5. Does ASA have a list of aerosolizing procedures in the operating room so that we can identify which procedures require PPE?
- According to the CDC there is neither expert consensus nor sufficient supporting data to create a definitive and comprehensive list of aerosol generating procedures (AGPs) for healthcare settings. Commonly performed anesthesia and critical care-related medical procedures that are often considered AGPs, or that create uncontrolled respiratory secretions, include tracheal intubation and extubation, manual ventilation, non-invasive ventilation (e.g., BiPAP, CPAP), bronchoscopy, open suctioning of airways, sputum induction, and cardiopulmonary resuscitation. In addition , surgical societies, including the American College of Surgeons, cite procedures that are potentially aerosol-generating, including upper airway and skull base procedures, upper and lower GI endoscopies and laparoscopies. It is uncertain whether aerosols generated from some procedures may be infectious, such as nebulizer administration and high flow O2 delivery.
6. What PPE should we use LMA and MAC in COVID-19 negative patients?
- ASA recommends using PPE in accordance with CDC guidance. Aerosolizing procedures should continue to use aerosolizing precautions (N95 respirator or equivalent, face shield, gown, and gloves). Further guidance on PPE is available on the ASA COVID-19 website.
7. What types of masks should we use if N95s are not available?
- We support anesthesia professionals purchasing and wearing alternate approved respirators, if they choose to do so. The Joint Commission (PDF) also supports “allowing staff to bring their own standard face masks or respirators to wear at work.” There are no regulatory prohibitions that forbid health care professionals from wearing PPE when not required to. It is inappropriate for facilities to prohibit their employees from purchasing and wearing approved PPE.

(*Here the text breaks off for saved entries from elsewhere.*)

(** * poker.py: hand classification and replacement search

    A shallow embedding of [src/poker.py] (Python 2) and the properties of
    its specification.

    Conventions of the embedding:
    - a Python [str] of length one (a rank or a suit symbol) is an [ascii];
      longer strings ([CARD_VALUE_ORDER], [SUITS], sorted rank strings,
      exception messages) are [string]s;
    - a raising computation returns [Raise e], a returning one [Ok v];
    - a Python [dict] is a [gmap], a Python [set] a [gset];
    - Python's [False] is the integer [0], which is how the [x and n]
      predicates of [Hand] are read by [classify_hand]. *)

From Stdlib Require Import ZArith Ascii String List Lia.
From stdpp Require Import base decidable option list sorting countable
  fin_sets gmap strings.

Open Scope string_scope.
Open Scope list_scope.

(** ** Exceptions and the error monad *)

Inductive exn : Type :=
| ValueError (msg : string)
| IndexError (msg : string)
| TypeError (msg : string)
| KeyError (msg : string).

Inductive result (A : Type) : Type :=
| Ok (a : A)
| Raise (e : exn).
Arguments Ok {A} a.
Arguments Raise {A} e.

Definition bind {A B : Type} (r : result A) (k : A -> result B) : result B :=
  match r with
  | Ok a => k a
  | Raise e => Raise e
  end.

Notation "'do' x <- r ; k" := (bind r (fun x => k))
  (at level 10, x name, r at level 100, k at level 200).

Fixpoint mapM {A B : Type} (f : A -> result B) (l : list A) : result (list B) :=
  match l with
  | [] => Ok []
  | x :: xs => do y <- f x; do ys <- mapM f xs; Ok (y :: ys)
  end.

#[global] Instance exn_eq_dec : EqDecision exn.
Proof. solve_decision. Defined.

#[global] Instance result_eq_dec {A : Type} `{EqDecision A} :
  EqDecision (result A).
Proof. solve_decision. Defined.

(** ** Strings as Python uses them *)

(** [s.index(c)] for a one-character [c]: the first position of [c] in [s],
    [ValueError] when [c] does not occur. *)
Fixpoint str_index (s : string) (c : ascii) : result nat :=
  match s with
  | EmptyString => Raise (ValueError "substring not found")
  | String d s' =>
      if Ascii.eqb d c then Ok 0
      else do i <- str_index s' c; Ok (S i)
  end.

(** [set(s)]: the characters of a string as a set. *)
Fixpoint str_set (s : string) : gset ascii :=
  match s with
  | EmptyString => ∅
  | String c s' => {[ c ]} ∪ str_set s'
  end.

(** [sub in s] on strings: [sub] occurs in [s] as a contiguous substring. *)
Fixpoint str_contains (s sub : string) : bool :=
  String.prefix sub s ||
  match s with
  | EmptyString => false
  | String _ s' => str_contains s' sub
  end.

(** [''.join(l)] for a list of one-character strings. *)
Definition str_join (l : list ascii) : string := string_of_list_ascii l.

(** [s[-1]]. *)
Definition str_last (s : string) : result ascii :=
  match rev (list_ascii_of_string s) with
  | [] => Raise (IndexError "string index out of range")
  | c :: _ => Ok c
  end.

(** [sorted(l, key=...)] after the keys have been computed: a stable sort of
    the decorated list by its keys. *)
Section Sorted.
Context {A : Type}.

Fixpoint insert_by_key (x : nat * A) (l : list (nat * A)) : list (nat * A) :=
  match l with
  | [] => [x]
  | y :: l' =>
      if Nat.leb (fst x) (fst y) then x :: y :: l'
      else y :: insert_by_key x l'
  end.

Definition sort_by_key (l : list (nat * A)) : list (nat * A) :=
  foldr insert_by_key [] l.

Definition sorted_with_key (key : A -> result nat) (l : list A)
  : result (list A) :=
  do keys <- mapM key l;
  Ok (map snd (sort_by_key (combine keys l))).
End Sorted.

Definition sorted_nat (l : list nat) : list nat :=
  map snd (sort_by_key (map (fun n => (n, n)) l)).

(** ** Module constants *)

Definition CARD_VALUE_ORDER : string := "a23456789tjqk".

Definition SUITS : string := "hscd".

(** ** Card *)

Record Card : Type := mkCard { value : ascii; suit : ascii }.

#[global] Instance Card_eq_dec : EqDecision Card.
Proof. solve_decision. Defined.

(** Cards as set elements. [hash(card)] is the hash of the two-character
    string [str(card)], which tells the 52 card strings apart. A set looks
    at [==] only between entries of equal hash, that is between cards of
    the same value and suit, where [__cmp__] answers 0. A set of cards is
    therefore keyed by the pair of value and suit.

    The order in which Python iterates over a set is left open by the
    language; [elements] fixes one. The properties of the search below are
    stated on membership and size, or proved through lemmas on an arbitrary
    list of steps, so that none of them rests on this order. *)
#[global] Instance Card_countable : Countable Card.
Proof.
  refine (inj_countable' (fun c => (value c, suit c))
                         (fun p => mkCard (fst p) (snd p)) _).
  intros []; reflexivity.
Defined.
(** * Ghostnote: stem-selection policy and mix orchestration (app.py)

    A shallow embedding of [src/app.py] and the properties of its
    instrument normaliser, preset selectors, stem cache check, composition
    planning and mixer invocation.

    Conventions of the embedding.
    - A Python [str] is a [string]; its characters are read as the code
      points 0..255, on which [str.lower] and [str.strip] act as below.
    - A value that may be [None] is an [option].
    - The file system is a finite map from path text to file size; a path
      is the text [str(Path)] gives for relative paths whose components
      hold no separator.  Directories are not tracked.
    - The separation engine, the mixer process and the helpers of the web
      framework are fields of a record [world]; the code is a function of
      the world, the request and the state. *)

From Stdlib Require Import Ascii NArith DecimalString.
From stdpp Require Import gmap strings list fin_maps sorting.

Local Open Scope N_scope.

(** ** Python string primitives *)

Module Py.

(** [str.isspace] on one character, for code points below 256. *)
Definition isspace (c : ascii) : bool :=
  let n := N_of_ascii c in
  ((9 <=? n) && (n <=? 13)) || ((28 <=? n) && (n <=? 32))
  || (n =? 133) || (n =? 160).

(** [str.lower] on one character, for code points below 256: the
    letters A-Z and the upper-case letters of 192..222 (215, the
    multiplication sign, is not one) move up by 32. *)
Definition lower_char (c : ascii) : ascii :=
  let n := N_of_ascii c in
  if ((65 <=? n) && (n <=? 90))
     || ((192 <=? n) && (n <=? 222) && negb (n =? 215))
  then ascii_of_N (n + 32) else c.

- Please review the CDC website for appropriate masks to use. We recommend industrial masks that offer equal to or greater protection than N95 (e.g. N100). Some facilities have considered the use of a tight mask that can be constructed with available anesthesia supplies (disposable anesthesia mask, straps, and HEPA filter) or other full-face masks with straps and HEPA filter.
- We do not recommend hand sewn or other fabric masks that have not undergone careful testing because of concerns about fit and filtration capability.
Viewers of this material should review these FAQs with appropriate medical and legal counsel and make their own determinations as to relevance to their particular practice setting and compliance with state and federal laws and regulations. The ASA has used its best efforts to provide accurate information. However, this material is provided only for informational purposes and does not constitute medical or legal advice. This response also should not be construed as representing ASA policy (unless otherwise stated), making clinical recommendations, dictating payment policy, or substituting for the judgment of a physician and consultation with independent legal counsel.